**THE PROBLEM:**
The output is the lines below from the one with "(** C22: A request" through the one with "Forall (progressed (r_ts", both included, printed exactly and with no other line.

**EXCERPTED DATA:**
(** The first thread is taken out of the request. *)
Lemma check_takes r a g iv l :
  run_inv r -> gc_at (r_gc r) = PcCheck 0 -> gc_cur (r_gc r) = Some a -> gc_reqs (r_gc r) !! a = Some g ->
  gr_vtimes g = iv :: l -> progressed (r_ts r) iv ->
  exists l', l' ≡ₚ l /\ gc_run_step r OGc =
    Some (run_gc r (Gc (<[a := gr_set_vtimes g l']> (gc_reqs (r_gc r))) (gc_queue (r_gc r)) (Some a) (PcCheck 0))).
Proof.
  intros Hr Hat Hc Ha Eg Hiv.
  assert (Hab : about r a = Some (gr_arg g, gr_vtimes g, length (r_ts r))) by (unfold about, about_in; by rewrite Ha).
  destruct (mo_entries _ _ _ _ _ (ri_mem _ Hr) _ _ Hab) as [Hidx _]. simpl in Hidx. rewrite Eg in Hidx.
  destruct (check_one_ok (r_ts r) [] iv l Hidx) as (l' & Hp & E). exists l'. split; [done|].
  rewrite (progressed_not_waiting _ _ Hiv) in E. cbn [app length] in E.
  simpl. unfold gc_thread_step. rewrite Hat, Hc. cbn [mbind option_bind]. rewrite Ha. cbn [mbind option_bind].
  unfold gc_thread_check. rewrite Eg. cbn [length Nat.ltb Nat.leb]. rewrite E. cbn [mbind option_bind].
  rewrite decide_True by done. by rewrite Hc.
Qed.

(** C22: A request is granted: once every thread it waits for has changed its
    number, also past the wrap-around, the check takes all of them out, one in
    each iteration, and the callback is called. *)
Theorem gc_request_granted r a g :
  gc_reachable r -> gc_at (r_gc r) = PcCheck 0 -> gc_cur (r_gc r) = Some a -> gc_reqs (r_gc r) !! a = Some g ->
  Forall (progressed (r_ts r)) (gr_vtimes g) ->
  exists r', nsteps (fun r r' => gc_run_step r OGc = Some r') (S (length (gr_vtimes g))) r r' /\
    gc_at (r_gc r') = PcCall /\ gc_cur (r_gc r') = Some a.
Proof.
  intros Hr. apply gc_reachable_ok in Hr. remember (length (gr_vtimes g)) as n eqn:En.
  revert r g Hr En. induction n as [|n IH]; intros r g Hr En Hat Hc Ha Hall;
    (destruct (step_collector r Hr) as (r' & Hs & Hr'); [split; by rewrite Hat|]).
  - exists r'. split; [by apply nsteps_once|]. revert Hs. simpl. unfold gc_thread_step.
    rewrite Hat, Hc. cbn [mbind option_bind]. rewrite Ha. cbn [mbind option_bind]. rewrite <- En. simpl.
    destruct (set_thread _ _ _); [|done]. simpl. by intros [= <-].
  - destruct (gr_vtimes g) as [|iv l] eqn:Eg; [done|]. injection En as En. apply Forall_cons in Hall as [Hiv Hall].
    destruct (check_takes r a g iv l Hr Hat Hc Ha Eg Hiv) as (l' & Hp & E). rewrite E in Hs. injection Hs as <-.
    destruct (IH _ (gr_set_vtimes g l') Hr') as (r2 & Hn & Hpost); simpl; [by rewrite En, Hp|done|done| |by rewrite Hp|].
    + by rewrite lookup_insert_eq.
    + exists r2. split; [|done]. by eapply nsteps_l.
Qed.
Lemma syncToR2_settles (env : MoltbotEnv) (pollIntervalMs maxPolls : Z) :
  settles wellFormed (syncToR2 imports sandbox env pollIntervalMs maxPolls).
Proof.
  unfold syncToR2.
  destruct (credentialsMissing env).
  - apply settles_ret. apply wellFormed_failure.
  - eapply settles_bind; [apply mountR2Storage_settles|].
    intros [|] _; cbn [negb].
    + eapply settles_bind; [apply detectConfigDir_settles|].
      intros [aborted|configDir] H; [now apply settles_ret|].
      eapply settles_bind; [apply launchSync_settles|].
      intros [failed|] H'; [now apply settles_ret | apply pollLoop_settles].
    + apply settles_ret. apply wellFormed_failure.
Qed.

End Settling.

(** C9: whatever the sandbox does (each of its calls returning or
    throwing), [syncToR2] ends by returning a [SyncResult]; it never
    throws. *)
Theorem syncToR2_never_throws :
  forall (W : Type) (imports : Imports W) (sandbox : Sandbox W) (env : MoltbotEnv)
         (pollIntervalMs maxPolls : Z) (st : State W),
  exists (result : SyncResult) (st' : State W),
    syncToR2 imports sandbox env pollIntervalMs maxPolls st = (Returns result, st').
Proof.
  intros.
  destruct (settles_returns wellFormed _ st
              (syncToR2_settles imports sandbox env pollIntervalMs maxPolls))
    as (r & st' & E & _).
  now exists r, st'.
Qed.

(** C10: every result that [syncToR2] returns is well formed: on success
    [lastSync] is present, not empty, without white space at either end,
    begins with a date (four digits, hyphen, two digits, hyphen, two
    digits) and [error] is absent; on failure [error] is present and
    [lastSync] is absent. *)
Theorem syncToR2_result_wellFormed :
  forall (W : Type) (imports : Imports W) (sandbox : Sandbox W) (env : MoltbotEnv)
         (pollIntervalMs maxPolls : Z) (st : State W) (result : SyncResult),
    fst (syncToR2 imports sandbox env pollIntervalMs maxPolls st) = Returns result ->
    wellFormed result.
Proof.
  intros W imports sandbox env pollIntervalMs maxPolls st result E.
  pose proof (syncToR2_settles imports sandbox env pollIntervalMs maxPolls st) as H.
  rewrite E in H. exact H.
Qed.

(** * The mount coordinator *)

(** C7: when the access key, the secret key or the account identifier is
    missing (undefined or empty), [mountR2Storage] returns [false] at once:
    the world is untouched and no call is made on the sandbox, so the mount
    primitive is not invoked; the only trace is one line on the console. *)
Theorem mountR2Storage_missing_credentials :
  forall (W : Type) (imports : Imports W) (sandbox : Sandbox W) (env : MoltbotEnv)
         (st : State W),
    JsString.truthy (R2_ACCESS_KEY_ID env) = false
    \/ JsString.truthy (R2_SECRET_ACCESS_KEY env) = false
    \/ JsString.truthy (CF_ACCOUNT_ID env) = false ->
    exists st',
      mountR2Storage imports sandbox env st = (Returns false, st')
      /\ world st' = world st
      /\ calls st' = calls st
      /\ filter isMountBucket (calls st') = filter isMountBucket (calls st)
      /\ console st' = (console st ++ [notConfiguredLine])%list.
Proof.
  intros W imports sandbox env st H.
  assert (E : credentialsMissing env = true).
  { unfold credentialsMissing.
    destruct H as [H|[H|H]]; rewrite H;
      repeat match goal with
             | |- context [JsString.truthy ?o] => destruct (JsString.truthy o)
             end; reflexivity. }
  unfold mountR2Storage. rewrite E.
  eexists. split; [reflexivity|]. cbn. auto.
Qed.

Lemma mountR2Storage_missing_credentials_witness :
  exists st',
    mountR2Storage mockImports mountFailsSandbox createMockEnv (fresh 0)
    = (Returns false, st')
    /\ world st' = 0
    /\ calls st' = []
    /\ filter isMountBucket (calls st') = []
    /\ console st' = [notConfiguredLine].
Proof.
  apply (mountR2Storage_missing_credentials nat mockImports mountFailsSandbox
           createMockEnv (fresh 0)).
  left. reflexivity.
Defined.

(** C8: when the mount primitive throws, [mountR2Storage] rechecks the
    mount table once and returns what the recheck reports: [true] when it
    reports the path mounted, [false] when it does not.  The error is not
    thrown to the caller, and no call follows the recheck. *)
Theorem mountR2Storage_recheck_after_throw :
  forall (W : Type) (imports : Imports W) (sandbox : Sandbox W) (env : MoltbotEnv)
         (st st1 : State W) (err : Thrown) (w2 : W) (recheck : bool) (st3 : State W),
    credentialsMissing env = false ->
    isR2Mounted imports sandbox st = (Returns false, st1) ->
    mountBucket sandbox (getR2BucketName imports env) R2_MOUNT_PATH (mountOptions env)
      (world st1) = (Throws err, w2) ->
    isR2Mounted imports sandbox (afterMountError imports env err st1 w2)
    = (Returns recheck, st3) ->
    fst (mountR2Storage imports sandbox env st) = Returns recheck
    /\ world (snd (mountR2Storage imports sandbox env st)) = world st3
    /\ calls (snd (mountR2Storage imports sandbox env st)) = calls st3.
Proof.
  intros W imports sandbox env st st1 err w2 recheck st3 Hcred Hfirst Hmount Hrecheck.
  assert (E : mountR2Storage imports sandbox env st
              = (Returns recheck,
                 {| world := world st3;
                    calls := calls st3;
                    console :=
                      (console st3
                       ++ [if recheck then ["R2 bucket is mounted despite error"]
                           else ["Failed to mount R2 bucket:"; showThrown err]])%list |})).
  { unfold mountR2Storage. rewrite Hcred.
    rewrite (bind_returns _ _ _ _ _ Hfirst).
    unfold tryCatch.
    unfold bind at 1. unfold log at 1. cbv beta iota.
    unfold bind at 1. unfold await at 1. cbn [world calls console].
    rewrite Hmount. cbv beta iota zeta.
    unfold bind at 1. unfold log at 1. cbn [world calls console].
    fold (afterMountError imports env err st1 w2).
    rewrite (bind_returns _ _ _ _ _ Hrecheck).
    destruct recheck; reflexivity. }
  rewrite E. cbn. auto.
Qed.

Lemma mountR2Storage_recheck_after_throw_witness :
  fst (mountR2Storage mockImports mountedDespiteErrorSandbox createMockEnvWithR2 (fresh 0))
  = Returns true.
Proof.
  pose (st1 := snd (isR2Mounted mockImports mountedDespiteErrorSandbox (fresh 0))).
  pose (err := ErrorObject "already mounted").
  pose (st3 := snd (isR2Mounted mockImports mountedDespiteErrorSandbox
                      (afterMountError mockImports createMockEnvWithR2 err st1 1%nat))).
  refine (proj1 (mountR2Storage_recheck_after_throw nat mockImports
                   mountedDespiteErrorSandbox createMockEnvWithR2 (fresh 0) st1 err 1%nat
                   true st3 _ _ _ _));
    vm_compute; reflexivity.
Defined.

(** * The calls of a run *)

Section Calls.
Context {W : Type}.

Lemma callsSince_refl (st : State W) : callsSince st st [].
Proof. unfold callsSince. now rewrite app_nil_r. Qed.

Lemma callsSince_trans (st1 st2 st3 : State W) (evs1 evs2 : list Event) :
  callsSince st1 st2 evs1 -> callsSince st2 st3 evs2 ->
  callsSince st1 st3 (evs1 ++ evs2)%list.
Proof. unfold callsSince. intros E1 E2. now rewrite E2, E1, app_assoc. Qed.
(** Appending to well-formed text: the decoder is back in its initial
    state at the end of [a]. *)
Lemma utf8_valid_prefixo (b : string) (n : nat) :
  forall a, (String.length a <= n)%nat ->
            utf8_valid a = true -> utf8_valid (a ++ b) = utf8_valid b.
Proof.
  induction n as [|n IH]; intros [|c r] Hn Ha; try reflexivity;
    cbn [String.length] in Hn; [lia|].
  rewrite append_cons, utf8_valid_eq. rewrite utf8_valid_eq in Ha.
  destruct (byte_of c <? 128)%N; [apply IH; [lia | exact Ha]|].
  destruct (in_range 194 223 c).
  { destruct r as [|c1 r1]; [discriminate|].
    apply andb_prop in Ha as [H1 Ha]. rewrite append_cons, H1.
    apply IH; [cbn [String.length] in Hn; lia | exact Ha]. }
  destruct (in_range 224 239 c).
  { destruct r as [|c1 [|c2 r2]]; try discriminate.
    apply andb_prop in Ha as [H1 Ha]. rewrite !append_cons, H1.
    apply IH; [cbn [String.length] in Hn; lia | exact Ha]. }
  destruct (in_range 240 244 c); [|discriminate].
  destruct r as [|c1 [|c2 [|c3 r3]]]; try discriminate.
  apply andb_prop in Ha as [H1 Ha]. rewrite !append_cons, H1.
  apply IH; [cbn [String.length] in Hn; lia | exact Ha].
Qed.

Lemma utf8_valid_append (a b : string) :
  utf8_valid a = true -> utf8_valid b = true -> utf8_valid (a ++ b) = true.
Proof.
  intros Ha Hb.
  rewrite (utf8_valid_prefixo b (String.length a) a (Nat.le_refl _) Ha).
  exact Hb.
Qed.
(** X7.  When the UUID source never repeats a string, the estimators of a
    system that was built from no estimators have pairwise distinct UUIDs,
    whatever calls and deliveries came in between; so a message that carries
    the UUID of one of them leaves each of the others exactly as it was. *)
Theorem distinct_uuids_latch_one_estimator
    (to_seconds : Duration -> float) (w : Live.World) (ops : list Live.Op)
    (i j : nat) (self other : Live.Model) :
  (forall a b : nat, Live.uuid_random w a = Live.uuid_random w b -> a = b) ->
  let sys :=
    Live.run_ops to_seconds {| Live.estimators := []; Live.world := w |} ops in
  Live.estimators sys !! i = Some self ->
  Live.estimators sys !! j = Some other ->
  i <> j ->
  NoDup (uuids sys)
  /\ Live._task_uuid self <> Live._task_uuid other
  /\ Live.estimators
       (Live.run_op to_seconds sys (Live.op_message (Live._task_uuid self)))
       !! j = Some other.
Proof.
  intros Hinj sys Hi Hj Hne.
  destruct (uuids_from_the_source to_seconds ops
              {| Live.estimators := []; Live.world := w |}
              (Live.uuid_reads w)) as [_ Huuids];
    [simpl; lia | reflexivity |].
  fold sys in Huuids. simpl in Huuids.
  assert (Hnodup : NoDup (uuids sys)).
  { rewrite Huuids. apply NoDup_fmap_2; [exact Hinj | apply NoDup_seq]. }
  assert (Hdiff : Live._task_uuid self <> Live._task_uuid other).
  { intros Heq. apply Hne.
    apply (NoDup_lookup (uuids sys) i j (Live._task_uuid self) Hnodup);
      unfold uuids; rewrite list_lookup_fmap; [rewrite Hi | rewrite Hj];
      simpl; congruence. }
  split; [exact Hnodup|]. split; [exact Hdiff|].
  simpl.
  pose proof (deliver_estimators (Live._task_uuid self) (Live.estimators sys)
                (Live.world sys)) as Hd.
  destruct (Live.deliver (Live._task_uuid self) (Live.estimators sys)
              (Live.world sys)) as [live w']. simpl in *. subst live.
  rewrite list_lookup_fmap, Hj. simpl. unfold received.
  destruct (String.eqb_spec (Live._task_uuid self) (Live._task_uuid other));
    congruence.
Qed.
(** C7 (amended). At a valid path, [fetch_int64] and [fetch_string]
    fail closed: at a node of the right type they return true with its
    value, at an absent path or a node of another type they return
    false and leave the target as it was, so the failure differs from
    the fetch of a present zero or empty string.  [fetch_string_array]
    and [fetch_object_keys] have no failure outcome: they return the
    empty vector at an absent or mistyped path as they do at an empty
    array or object. *)
Theorem scalar_fetchers_fail_closed this key :
  is_Some (Pointer key) →
  (∀ target : Z,
      (∃ z, node_at this key = Some (kNumber (Integer z))
            ∧ - 2 ^ 63 ≤ z < 2 ^ 63
            ∧ fetch_int64 this key target = Returns (true, z))
      ∨ ((∀ v, node_at this key = Some v → IsInt64 v = false)
         ∧ fetch_int64 this key target = Returns (false, target)))
  ∧ (∀ target : string,
      (∃ s, node_at this key = Some (kString s)
            ∧ fetch_string this key target = Returns (true, c_str s))
      ∨ ((∀ v, node_at this key = Some v → IsString v = false)
         ∧ fetch_string this key target = Returns (false, target)))
  ∧ ((∀ v, node_at this key = Some v → IsArray v = false) →
     fetch_string_array this key = Returns [])
  ∧ (node_at this key = Some (kArray []) →
     fetch_string_array this key = Returns [])
  ∧ ((∀ v, node_at this key = Some v → IsObject v = false) →
     fetch_object_keys this key = Returns [])
  ∧ (node_at this key = Some (kObject []) →
     fetch_object_keys this key = Returns []).
Proof.
  intros [tokens Hp]. rewrite (node_at_valid _ _ _ Hp).
  repeat split.
  - intros target. rewrite (fetch_int64_valid _ _ _ _ Hp).
    destruct (Get _ _) as [v|]; [|right; by split].
    destruct (IsInt64 v) eqn:Hv.
    + destruct (IsInt64_inv _ Hv) as (z & -> & Hz).
      left. by exists z.
    + right. split; [by intros ? [= <-]|].
      by destruct v as [| | | | | |[z|]].
  - intros target. rewrite (fetch_string_valid _ _ _ _ Hp).
    destruct (Get _ _) as [v|]; [|right; by split].
    destruct v; try (right; split; [by intros ? [= <-]|done]).
    left. eauto.
  - intros Hv. rewrite (fetch_string_array_valid _ _ _ Hp).
    destruct (Get _ _) as [v|]; [|done].
    specialize (Hv v eq_refl). by destruct v.
  - intros Hv. by rewrite (fetch_string_array_valid _ _ _ Hp), Hv.
  - intros Hv. rewrite (fetch_object_keys_valid _ _ _ Hp).
    destruct (Get _ _) as [v|]; [|done].
    specialize (Hv v eq_refl). by destruct v.
  - intros Hv. by rewrite (fetch_object_keys_valid _ _ _ Hp), Hv.
Qed.
(** * rag-prototype: the retrieval-augmented conversation pipeline

    A shallow embedding of the three services of the repository

      - [openaiService]   (intent classification),
      - [documentService] (chunking, ingestion, retrieval),
      - [chatService]     (in-memory sessions, confidence score),

    together with the vector database handle of [config/database.js],
    the error handler of [middleware/errorHandler.js] and the handlers of
    the chat and document routes that call the services; the properties
    of them that the specification states (Part IV), and further
    properties of the services and of their callers (Part V).

    Conventions of the embedding.

      - A JavaScript string that the code cuts into pieces is a list of
        UTF-16 code units ([jsstring]); identifiers, file names and map
        keys are Rocq strings.
      - A [Date] is its number of milliseconds, an integer.
      - JavaScript numbers that carry scores are exact rationals ([Qc]):
        rounding of doubles is not modelled.
      - [await]ed calls to the outside world (OpenAI, Pinecone, the file
        system, the clock, the uuid generator) are answered by explicit
        arguments; a rejected promise or a [throw] is the [Throw] case of
        [Result].
      - Session objects live in a store of objects and the session [Map]
        holds references to them, as in JavaScript; a local variable
        holding a session is a reference too.  The order in which a loop
        visits the entries of the [Map] is an argument of the functions
        whose result depends on it. *)

From Stdlib Require Import ZArith QArith Qcanon Qround List Lia Ascii String.
From stdpp Require Import base option list numbers sorting gmap strings pretty.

**WRITTEN ANSWER:**
(** C22: A request is granted: once every thread it waits for has changed its
    number, also past the wrap-around, the check takes all of them out, one in
    each iteration, and the callback is called. *)
Theorem gc_request_granted r a g :
  gc_reachable r -> gc_at (r_gc r) = PcCheck 0 -> gc_cur (r_gc r) = Some a -> gc_reqs (r_gc r) !! a = Some g ->
  Forall (progressed (r_ts r)) (gr_vtimes g) ->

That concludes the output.